▸ Task details:
Go through each line of the entries below and tally those containing the string "elements"; give only the total.

▸ Data for processing:
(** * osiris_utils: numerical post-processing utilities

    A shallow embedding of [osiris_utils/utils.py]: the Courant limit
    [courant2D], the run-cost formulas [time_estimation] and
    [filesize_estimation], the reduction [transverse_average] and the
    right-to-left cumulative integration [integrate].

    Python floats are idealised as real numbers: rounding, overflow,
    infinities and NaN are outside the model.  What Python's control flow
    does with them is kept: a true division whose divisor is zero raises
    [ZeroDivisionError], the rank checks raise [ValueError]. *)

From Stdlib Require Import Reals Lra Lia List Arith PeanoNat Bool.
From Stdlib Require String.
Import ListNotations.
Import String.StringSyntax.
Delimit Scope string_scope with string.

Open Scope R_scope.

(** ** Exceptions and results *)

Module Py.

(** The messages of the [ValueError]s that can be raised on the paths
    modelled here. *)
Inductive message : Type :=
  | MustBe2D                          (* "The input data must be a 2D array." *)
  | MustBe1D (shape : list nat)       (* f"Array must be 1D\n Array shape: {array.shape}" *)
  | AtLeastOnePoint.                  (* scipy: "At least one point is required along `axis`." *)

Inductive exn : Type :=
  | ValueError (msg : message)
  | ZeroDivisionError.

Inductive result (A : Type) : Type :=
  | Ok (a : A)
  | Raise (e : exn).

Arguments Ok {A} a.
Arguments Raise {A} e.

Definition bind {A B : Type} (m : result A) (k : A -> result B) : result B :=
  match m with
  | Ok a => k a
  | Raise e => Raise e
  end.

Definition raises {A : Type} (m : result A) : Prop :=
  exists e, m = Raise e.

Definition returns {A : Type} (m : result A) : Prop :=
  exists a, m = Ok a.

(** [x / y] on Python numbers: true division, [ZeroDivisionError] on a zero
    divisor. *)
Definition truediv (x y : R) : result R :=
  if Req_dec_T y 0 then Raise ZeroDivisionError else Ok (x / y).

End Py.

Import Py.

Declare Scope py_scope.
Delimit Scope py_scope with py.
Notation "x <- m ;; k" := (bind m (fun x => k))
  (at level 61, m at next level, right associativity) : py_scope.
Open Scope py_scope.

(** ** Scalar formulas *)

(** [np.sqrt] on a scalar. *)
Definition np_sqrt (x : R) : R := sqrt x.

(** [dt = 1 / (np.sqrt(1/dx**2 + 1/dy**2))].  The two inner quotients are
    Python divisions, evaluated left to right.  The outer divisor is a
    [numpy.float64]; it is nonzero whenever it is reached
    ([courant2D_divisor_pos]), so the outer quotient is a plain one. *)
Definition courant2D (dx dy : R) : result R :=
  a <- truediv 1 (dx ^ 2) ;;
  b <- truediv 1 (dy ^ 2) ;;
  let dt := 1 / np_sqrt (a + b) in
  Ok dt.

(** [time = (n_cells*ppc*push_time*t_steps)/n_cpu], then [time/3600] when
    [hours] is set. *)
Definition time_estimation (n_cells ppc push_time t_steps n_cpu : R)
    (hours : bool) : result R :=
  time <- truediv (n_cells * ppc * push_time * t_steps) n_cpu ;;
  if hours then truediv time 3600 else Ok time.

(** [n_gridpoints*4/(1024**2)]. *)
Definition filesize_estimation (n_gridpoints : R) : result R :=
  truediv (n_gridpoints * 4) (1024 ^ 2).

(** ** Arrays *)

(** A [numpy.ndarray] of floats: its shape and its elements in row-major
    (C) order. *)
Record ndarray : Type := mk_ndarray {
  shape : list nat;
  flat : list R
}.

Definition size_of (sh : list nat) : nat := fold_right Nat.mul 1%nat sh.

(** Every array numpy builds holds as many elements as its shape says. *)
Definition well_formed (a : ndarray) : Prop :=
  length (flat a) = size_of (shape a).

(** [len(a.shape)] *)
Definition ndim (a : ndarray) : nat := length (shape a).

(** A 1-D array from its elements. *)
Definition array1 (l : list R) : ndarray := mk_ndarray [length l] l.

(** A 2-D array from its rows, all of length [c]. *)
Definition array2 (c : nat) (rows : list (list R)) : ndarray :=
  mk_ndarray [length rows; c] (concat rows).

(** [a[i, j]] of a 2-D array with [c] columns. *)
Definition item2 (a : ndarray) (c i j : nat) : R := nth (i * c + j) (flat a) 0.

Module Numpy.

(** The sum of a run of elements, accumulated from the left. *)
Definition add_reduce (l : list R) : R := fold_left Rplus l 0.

▸ Result:
4